Julia Child's Favorite Dessert Will Make You The Star Of Every Dinner Party
When it comes to American culinary icons, Julia Child is at the top of the list. She taught a generation of home cooks to embrace gourmet ingredients and French cooking techniques — all without ever taking herself too seriously — and paved the way for the celebrity chefs of today. Child is remembered best for recipes like coq au vin and boeuf bourguignon, but she also made it a point to elevate sweet dishes, lest people think her life was strictly about quiche Lorraine. One of her most favorite desserts, île flottante (or "floating island" in English) is a timeless treat that's elegant enough to make you the star of any dinner party, but easy enough to make at home even if you're not a confident cook.

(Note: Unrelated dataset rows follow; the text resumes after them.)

(** X4 (deployed cables): the recorded deployed-cable count never
    decreases from one month to the next, starts no lower than the
    initial count and never exceeds the largest of the initial count and
    the three targets. *)
Theorem cables_monotone_bounded seed_arg g o g' :
  run_single_simulation inputs params seed_arg g = Ok (o, g') ->
  nondecreasing (cables_deployed o)
  /\ Forall (fun c => initial_cables inputs <= c <= max_target inputs)
       (cables_deployed o).
Proof.
  intros H.
  apply run_single_simulation_inv in H as (g0 & st0 & g1 & st' & Hi & Hl & ->).
  apply initial_state_inv in Hi as (Hc & _ & _ & Hq & Ho).
  assert (Hinv : cables_upto inputs st').
  { apply (month_loop_rule inputs params (fun _ st => cables_upto inputs st)
             (cables_upto inputs)) with (5 := Hl); eauto using cables_upto_step.
    unfold cables_upto, max_target. rewrite Hc, Hq, Ho. simpl.
    repeat split; try lia; try constructor.
    intros i j a b _ Hi. destruct i; discriminate. }
  destruct Hinv as (_ & Hmax & Hsorted & Hall).
  split; auto.
  eapply Forall_impl; [|exact Hall]. simpl. intros; lia.
Qed.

A floating island dessert is made up of three common pastry components, which you can make separately and then assemble when it's time to serve. Essentially, it's comprised of a batch of custard or crème anglaise, baked French meringue soufflé, and any kind of spun sugar, although you can also get away with a little caramel sauce if sugar work is out of your wheelhouse. All being said, île flottante is basically an egg lover's dream.
Floating islands can be either cake or meringue
Julia Child was such a proponent of the floating island dessert that she included it in her cookbook, "Mastering the Art of French Cooking, Volume 1," which brought French techniques into millions of American kitchens. That being said, she's not the only one who loved this classic dish. During its heyday in the United States, île flottante was once on the menu at Le Cirque, considered one of New York City's preeminent, taste-making restaurants during its decades-long run. Former New York Times food critic Craig Claiborne was also a fan.
If you're in search of a recipe, most modern iterations of île flottante are made with meringue, but sometimes you might find a version that is made with a piece of floating cake. Child, ever the pragmatist, felt that both approaches were fair game. As she noted in "Mastering the Art of French Cooking," either cake or meringue is fine, but the latter is preferred, thanks to its light, airy quality. (Not to mention that meringue is now relatively more convenient to whip up with the help of an electric mixer.) Just make sure to brown the outside of the meringue with either a broiler or a torch before serving so that you get toasty, marshmallow-y flavors — the same crispy texture Julia Child herself would have preferred. (After all, as she once famously said, "every woman should have a blowtorch.")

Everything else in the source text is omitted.